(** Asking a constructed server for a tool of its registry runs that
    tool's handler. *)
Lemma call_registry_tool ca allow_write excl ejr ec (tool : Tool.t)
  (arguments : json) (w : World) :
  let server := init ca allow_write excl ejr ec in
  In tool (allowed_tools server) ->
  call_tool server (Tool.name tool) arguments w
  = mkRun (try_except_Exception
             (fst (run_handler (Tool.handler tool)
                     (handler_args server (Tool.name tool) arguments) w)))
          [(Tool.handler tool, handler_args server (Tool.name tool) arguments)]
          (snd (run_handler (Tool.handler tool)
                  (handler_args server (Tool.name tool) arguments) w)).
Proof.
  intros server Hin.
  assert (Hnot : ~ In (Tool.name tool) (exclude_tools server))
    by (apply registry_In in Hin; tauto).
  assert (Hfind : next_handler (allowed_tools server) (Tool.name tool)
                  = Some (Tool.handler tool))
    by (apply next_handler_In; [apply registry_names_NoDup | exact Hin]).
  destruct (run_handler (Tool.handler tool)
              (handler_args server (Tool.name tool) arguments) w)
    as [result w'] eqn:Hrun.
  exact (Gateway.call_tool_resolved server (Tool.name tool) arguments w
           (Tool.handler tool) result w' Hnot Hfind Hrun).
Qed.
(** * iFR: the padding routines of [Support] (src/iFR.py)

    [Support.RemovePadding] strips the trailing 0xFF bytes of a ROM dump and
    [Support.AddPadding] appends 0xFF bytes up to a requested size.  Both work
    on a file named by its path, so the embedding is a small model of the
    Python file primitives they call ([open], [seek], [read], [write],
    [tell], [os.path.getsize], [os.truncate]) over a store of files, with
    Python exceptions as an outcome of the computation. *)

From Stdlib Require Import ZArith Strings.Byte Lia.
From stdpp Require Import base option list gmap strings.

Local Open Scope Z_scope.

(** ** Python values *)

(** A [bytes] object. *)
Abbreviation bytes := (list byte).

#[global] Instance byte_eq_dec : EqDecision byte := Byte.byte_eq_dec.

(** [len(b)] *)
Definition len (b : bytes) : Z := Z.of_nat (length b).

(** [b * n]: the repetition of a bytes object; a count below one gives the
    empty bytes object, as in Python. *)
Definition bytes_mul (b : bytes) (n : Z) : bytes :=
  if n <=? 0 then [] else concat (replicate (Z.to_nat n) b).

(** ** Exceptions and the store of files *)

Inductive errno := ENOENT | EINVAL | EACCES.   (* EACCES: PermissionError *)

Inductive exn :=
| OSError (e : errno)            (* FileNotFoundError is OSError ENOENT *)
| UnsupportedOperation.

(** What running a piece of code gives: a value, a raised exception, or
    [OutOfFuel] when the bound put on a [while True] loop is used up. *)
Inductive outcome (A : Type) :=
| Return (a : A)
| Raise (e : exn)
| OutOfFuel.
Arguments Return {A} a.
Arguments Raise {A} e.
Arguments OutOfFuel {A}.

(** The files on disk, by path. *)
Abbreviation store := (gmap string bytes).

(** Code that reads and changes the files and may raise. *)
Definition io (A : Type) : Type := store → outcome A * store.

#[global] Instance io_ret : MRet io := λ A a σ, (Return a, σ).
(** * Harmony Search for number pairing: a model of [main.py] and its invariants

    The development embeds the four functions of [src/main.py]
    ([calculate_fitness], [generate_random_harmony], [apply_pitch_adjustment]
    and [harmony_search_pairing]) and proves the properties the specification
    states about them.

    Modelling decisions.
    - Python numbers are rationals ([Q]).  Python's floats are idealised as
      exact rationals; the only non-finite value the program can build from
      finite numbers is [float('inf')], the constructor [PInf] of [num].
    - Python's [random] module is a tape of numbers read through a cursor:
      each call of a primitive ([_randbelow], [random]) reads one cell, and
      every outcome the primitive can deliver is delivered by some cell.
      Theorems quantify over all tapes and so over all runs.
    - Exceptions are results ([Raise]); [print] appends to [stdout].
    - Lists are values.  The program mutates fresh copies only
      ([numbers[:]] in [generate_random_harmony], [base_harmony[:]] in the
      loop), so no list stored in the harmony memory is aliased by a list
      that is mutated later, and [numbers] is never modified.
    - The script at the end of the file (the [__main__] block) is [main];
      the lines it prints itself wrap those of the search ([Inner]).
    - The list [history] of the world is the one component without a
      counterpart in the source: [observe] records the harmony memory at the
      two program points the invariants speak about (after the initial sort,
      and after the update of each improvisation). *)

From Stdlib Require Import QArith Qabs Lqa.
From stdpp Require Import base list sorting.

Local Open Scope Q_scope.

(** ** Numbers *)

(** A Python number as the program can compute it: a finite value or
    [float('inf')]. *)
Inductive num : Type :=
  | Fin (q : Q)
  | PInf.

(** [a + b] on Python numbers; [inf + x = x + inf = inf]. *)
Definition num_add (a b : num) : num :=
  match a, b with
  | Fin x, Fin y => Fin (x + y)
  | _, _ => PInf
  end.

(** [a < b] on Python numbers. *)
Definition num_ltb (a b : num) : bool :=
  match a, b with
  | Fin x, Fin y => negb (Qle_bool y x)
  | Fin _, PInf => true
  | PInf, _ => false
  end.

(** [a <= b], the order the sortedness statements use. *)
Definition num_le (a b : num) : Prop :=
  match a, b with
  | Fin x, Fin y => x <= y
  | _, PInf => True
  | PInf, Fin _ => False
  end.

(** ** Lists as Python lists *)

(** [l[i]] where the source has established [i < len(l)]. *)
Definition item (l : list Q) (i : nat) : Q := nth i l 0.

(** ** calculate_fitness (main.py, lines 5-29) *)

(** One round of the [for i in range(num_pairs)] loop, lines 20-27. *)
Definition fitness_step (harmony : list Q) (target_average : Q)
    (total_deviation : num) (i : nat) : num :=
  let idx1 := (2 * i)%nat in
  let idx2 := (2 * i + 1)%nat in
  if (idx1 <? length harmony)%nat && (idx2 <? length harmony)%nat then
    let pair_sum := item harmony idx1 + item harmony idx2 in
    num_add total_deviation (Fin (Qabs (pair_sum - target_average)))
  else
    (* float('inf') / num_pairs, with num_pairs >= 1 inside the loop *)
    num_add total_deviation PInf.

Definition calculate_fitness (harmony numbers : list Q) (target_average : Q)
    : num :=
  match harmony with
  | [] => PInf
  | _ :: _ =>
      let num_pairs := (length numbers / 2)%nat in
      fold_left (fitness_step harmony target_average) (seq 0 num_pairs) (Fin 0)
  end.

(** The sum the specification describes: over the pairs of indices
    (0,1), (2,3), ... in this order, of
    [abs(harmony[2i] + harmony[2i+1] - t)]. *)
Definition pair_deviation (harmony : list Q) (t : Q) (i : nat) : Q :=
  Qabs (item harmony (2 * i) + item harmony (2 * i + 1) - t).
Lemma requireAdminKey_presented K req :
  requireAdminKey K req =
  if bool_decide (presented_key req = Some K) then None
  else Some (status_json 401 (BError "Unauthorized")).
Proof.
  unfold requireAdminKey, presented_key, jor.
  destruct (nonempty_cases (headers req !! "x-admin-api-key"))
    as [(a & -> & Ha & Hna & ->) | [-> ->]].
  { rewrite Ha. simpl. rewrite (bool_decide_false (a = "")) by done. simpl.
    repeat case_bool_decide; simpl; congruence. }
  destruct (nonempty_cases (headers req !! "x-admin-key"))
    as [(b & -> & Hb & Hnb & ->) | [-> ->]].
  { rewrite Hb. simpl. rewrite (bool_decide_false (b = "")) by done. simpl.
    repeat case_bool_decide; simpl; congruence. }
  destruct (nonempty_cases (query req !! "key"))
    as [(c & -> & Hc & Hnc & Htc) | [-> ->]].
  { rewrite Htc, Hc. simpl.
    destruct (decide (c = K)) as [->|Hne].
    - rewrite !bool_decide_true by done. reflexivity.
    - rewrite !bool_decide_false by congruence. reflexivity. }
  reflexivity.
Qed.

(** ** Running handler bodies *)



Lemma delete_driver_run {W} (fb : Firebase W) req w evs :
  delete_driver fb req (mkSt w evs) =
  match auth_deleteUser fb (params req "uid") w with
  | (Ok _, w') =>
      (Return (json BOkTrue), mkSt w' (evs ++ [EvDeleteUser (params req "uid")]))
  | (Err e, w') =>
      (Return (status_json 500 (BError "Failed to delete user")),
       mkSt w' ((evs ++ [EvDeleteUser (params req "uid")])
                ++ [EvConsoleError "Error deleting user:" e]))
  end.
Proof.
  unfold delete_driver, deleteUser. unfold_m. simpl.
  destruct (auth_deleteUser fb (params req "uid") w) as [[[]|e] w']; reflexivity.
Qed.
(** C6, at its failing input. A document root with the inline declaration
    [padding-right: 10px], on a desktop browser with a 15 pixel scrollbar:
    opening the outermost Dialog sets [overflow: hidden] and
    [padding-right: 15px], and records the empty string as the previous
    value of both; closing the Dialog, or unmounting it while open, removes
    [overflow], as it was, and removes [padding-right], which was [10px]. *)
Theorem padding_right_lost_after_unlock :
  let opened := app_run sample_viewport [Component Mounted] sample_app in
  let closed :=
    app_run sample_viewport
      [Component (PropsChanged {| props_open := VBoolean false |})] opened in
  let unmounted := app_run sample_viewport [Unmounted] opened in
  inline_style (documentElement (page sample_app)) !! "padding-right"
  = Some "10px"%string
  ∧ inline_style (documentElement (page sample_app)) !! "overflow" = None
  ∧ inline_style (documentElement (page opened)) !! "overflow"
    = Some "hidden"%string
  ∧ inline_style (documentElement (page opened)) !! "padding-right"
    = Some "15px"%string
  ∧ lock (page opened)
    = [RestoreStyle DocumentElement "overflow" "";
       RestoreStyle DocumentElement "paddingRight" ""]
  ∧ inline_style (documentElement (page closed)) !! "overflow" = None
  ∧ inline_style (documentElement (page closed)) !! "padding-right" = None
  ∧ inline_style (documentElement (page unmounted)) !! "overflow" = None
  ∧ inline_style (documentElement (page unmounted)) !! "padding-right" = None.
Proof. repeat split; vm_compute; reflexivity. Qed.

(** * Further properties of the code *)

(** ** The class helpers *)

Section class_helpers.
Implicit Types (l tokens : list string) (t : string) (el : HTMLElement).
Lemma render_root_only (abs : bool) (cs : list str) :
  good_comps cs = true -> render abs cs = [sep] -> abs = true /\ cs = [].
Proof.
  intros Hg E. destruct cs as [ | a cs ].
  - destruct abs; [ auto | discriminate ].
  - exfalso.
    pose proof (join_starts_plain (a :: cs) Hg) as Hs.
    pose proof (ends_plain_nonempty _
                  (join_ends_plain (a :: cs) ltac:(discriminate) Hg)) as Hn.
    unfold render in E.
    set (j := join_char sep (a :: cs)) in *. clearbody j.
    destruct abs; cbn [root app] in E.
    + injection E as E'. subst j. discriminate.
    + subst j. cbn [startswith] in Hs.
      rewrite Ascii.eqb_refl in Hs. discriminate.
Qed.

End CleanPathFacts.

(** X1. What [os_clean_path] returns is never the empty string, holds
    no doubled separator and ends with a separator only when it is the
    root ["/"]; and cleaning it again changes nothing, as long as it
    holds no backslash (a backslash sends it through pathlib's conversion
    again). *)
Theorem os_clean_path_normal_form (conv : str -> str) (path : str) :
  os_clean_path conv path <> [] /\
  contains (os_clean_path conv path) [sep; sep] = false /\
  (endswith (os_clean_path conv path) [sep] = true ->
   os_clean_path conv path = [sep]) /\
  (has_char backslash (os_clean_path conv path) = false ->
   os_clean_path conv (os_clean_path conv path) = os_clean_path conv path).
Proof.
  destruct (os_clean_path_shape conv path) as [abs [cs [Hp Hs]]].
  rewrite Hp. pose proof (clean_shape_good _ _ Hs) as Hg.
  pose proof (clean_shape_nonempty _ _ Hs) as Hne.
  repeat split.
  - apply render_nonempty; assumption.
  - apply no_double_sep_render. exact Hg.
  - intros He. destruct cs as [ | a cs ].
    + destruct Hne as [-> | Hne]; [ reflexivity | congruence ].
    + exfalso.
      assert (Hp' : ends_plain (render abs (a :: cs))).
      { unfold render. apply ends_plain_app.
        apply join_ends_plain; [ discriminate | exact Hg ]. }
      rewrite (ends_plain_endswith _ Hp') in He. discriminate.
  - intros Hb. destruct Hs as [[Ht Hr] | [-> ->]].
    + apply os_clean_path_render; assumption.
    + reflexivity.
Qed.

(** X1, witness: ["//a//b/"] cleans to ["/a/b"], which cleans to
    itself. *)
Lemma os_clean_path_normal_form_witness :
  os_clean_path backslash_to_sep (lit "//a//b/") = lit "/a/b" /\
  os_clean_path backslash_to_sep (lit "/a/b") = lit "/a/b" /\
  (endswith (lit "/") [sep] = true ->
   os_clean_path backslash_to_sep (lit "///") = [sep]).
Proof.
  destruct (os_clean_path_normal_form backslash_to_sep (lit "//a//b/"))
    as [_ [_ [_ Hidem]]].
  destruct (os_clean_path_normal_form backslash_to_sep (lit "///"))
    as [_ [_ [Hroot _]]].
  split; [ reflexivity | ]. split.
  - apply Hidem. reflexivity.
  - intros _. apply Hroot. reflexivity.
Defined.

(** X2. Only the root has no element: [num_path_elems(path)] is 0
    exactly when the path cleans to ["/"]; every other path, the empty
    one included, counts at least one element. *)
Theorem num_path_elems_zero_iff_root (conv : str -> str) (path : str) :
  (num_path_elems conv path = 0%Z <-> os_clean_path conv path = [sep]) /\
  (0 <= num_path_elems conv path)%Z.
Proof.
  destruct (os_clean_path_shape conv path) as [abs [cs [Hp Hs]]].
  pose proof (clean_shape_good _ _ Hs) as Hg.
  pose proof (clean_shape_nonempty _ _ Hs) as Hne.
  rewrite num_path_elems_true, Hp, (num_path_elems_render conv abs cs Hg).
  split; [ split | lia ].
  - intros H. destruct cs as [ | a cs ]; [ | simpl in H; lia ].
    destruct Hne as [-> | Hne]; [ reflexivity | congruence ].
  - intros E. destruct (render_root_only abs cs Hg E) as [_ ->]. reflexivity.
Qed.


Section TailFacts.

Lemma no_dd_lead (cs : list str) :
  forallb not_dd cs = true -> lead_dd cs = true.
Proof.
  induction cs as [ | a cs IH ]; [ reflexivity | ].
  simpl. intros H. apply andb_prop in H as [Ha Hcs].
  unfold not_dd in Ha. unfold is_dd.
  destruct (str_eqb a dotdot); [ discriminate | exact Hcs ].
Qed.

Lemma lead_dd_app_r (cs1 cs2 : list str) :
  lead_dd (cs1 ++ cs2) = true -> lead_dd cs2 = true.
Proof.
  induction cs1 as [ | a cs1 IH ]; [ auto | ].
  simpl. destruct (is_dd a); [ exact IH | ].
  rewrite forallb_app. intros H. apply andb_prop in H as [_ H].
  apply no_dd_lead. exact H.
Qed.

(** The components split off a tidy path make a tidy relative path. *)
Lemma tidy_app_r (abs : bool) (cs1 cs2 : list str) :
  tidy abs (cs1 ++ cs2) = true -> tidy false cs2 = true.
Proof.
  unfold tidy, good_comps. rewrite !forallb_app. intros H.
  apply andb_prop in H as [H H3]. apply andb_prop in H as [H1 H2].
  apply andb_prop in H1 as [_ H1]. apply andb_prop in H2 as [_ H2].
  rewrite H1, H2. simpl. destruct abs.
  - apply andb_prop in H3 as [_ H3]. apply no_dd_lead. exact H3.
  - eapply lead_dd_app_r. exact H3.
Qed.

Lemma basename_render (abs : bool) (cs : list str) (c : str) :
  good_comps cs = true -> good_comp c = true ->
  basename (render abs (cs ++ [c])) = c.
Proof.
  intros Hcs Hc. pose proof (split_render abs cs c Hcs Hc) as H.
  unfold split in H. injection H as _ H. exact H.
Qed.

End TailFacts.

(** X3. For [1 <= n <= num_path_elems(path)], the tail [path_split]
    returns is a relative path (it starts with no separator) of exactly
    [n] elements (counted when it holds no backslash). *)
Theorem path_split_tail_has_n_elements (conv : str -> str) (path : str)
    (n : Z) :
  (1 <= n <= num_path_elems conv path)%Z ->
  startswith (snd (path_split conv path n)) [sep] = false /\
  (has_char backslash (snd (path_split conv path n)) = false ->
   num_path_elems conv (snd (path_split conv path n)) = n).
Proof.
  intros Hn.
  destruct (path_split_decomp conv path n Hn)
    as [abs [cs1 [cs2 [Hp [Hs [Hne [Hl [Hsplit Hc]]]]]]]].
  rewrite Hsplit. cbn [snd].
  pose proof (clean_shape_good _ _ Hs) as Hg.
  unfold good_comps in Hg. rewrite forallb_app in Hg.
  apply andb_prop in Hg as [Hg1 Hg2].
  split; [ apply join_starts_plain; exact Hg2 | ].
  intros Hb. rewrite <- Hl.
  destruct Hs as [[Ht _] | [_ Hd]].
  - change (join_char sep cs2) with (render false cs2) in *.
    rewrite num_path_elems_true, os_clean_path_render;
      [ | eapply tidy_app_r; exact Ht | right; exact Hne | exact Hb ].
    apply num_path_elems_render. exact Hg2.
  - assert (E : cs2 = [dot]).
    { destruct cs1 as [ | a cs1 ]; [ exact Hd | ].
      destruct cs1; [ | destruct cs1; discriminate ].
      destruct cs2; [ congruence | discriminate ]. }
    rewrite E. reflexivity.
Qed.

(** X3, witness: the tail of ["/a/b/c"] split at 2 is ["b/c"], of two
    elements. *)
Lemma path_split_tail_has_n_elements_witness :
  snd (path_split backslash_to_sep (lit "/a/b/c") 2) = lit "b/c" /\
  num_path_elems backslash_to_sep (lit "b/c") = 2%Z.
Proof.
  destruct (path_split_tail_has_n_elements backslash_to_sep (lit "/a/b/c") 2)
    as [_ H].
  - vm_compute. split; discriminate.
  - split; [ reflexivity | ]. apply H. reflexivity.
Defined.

## [TASK DIRECTIONS]
Quote exactly the first line of the data and every line after it through the one holding "(handler_args server (Tool.name tool) arguments) w)))".

## [RESULT OF THE TASK]
(** Asking a constructed server for a tool of its registry runs that
    tool's handler. *)
Lemma call_registry_tool ca allow_write excl ejr ec (tool : Tool.t)
  (arguments : json) (w : World) :
  let server := init ca allow_write excl ejr ec in
  In tool (allowed_tools server) ->
  call_tool server (Tool.name tool) arguments w
  = mkRun (try_except_Exception
             (fst (run_handler (Tool.handler tool)
                     (handler_args server (Tool.name tool) arguments) w)))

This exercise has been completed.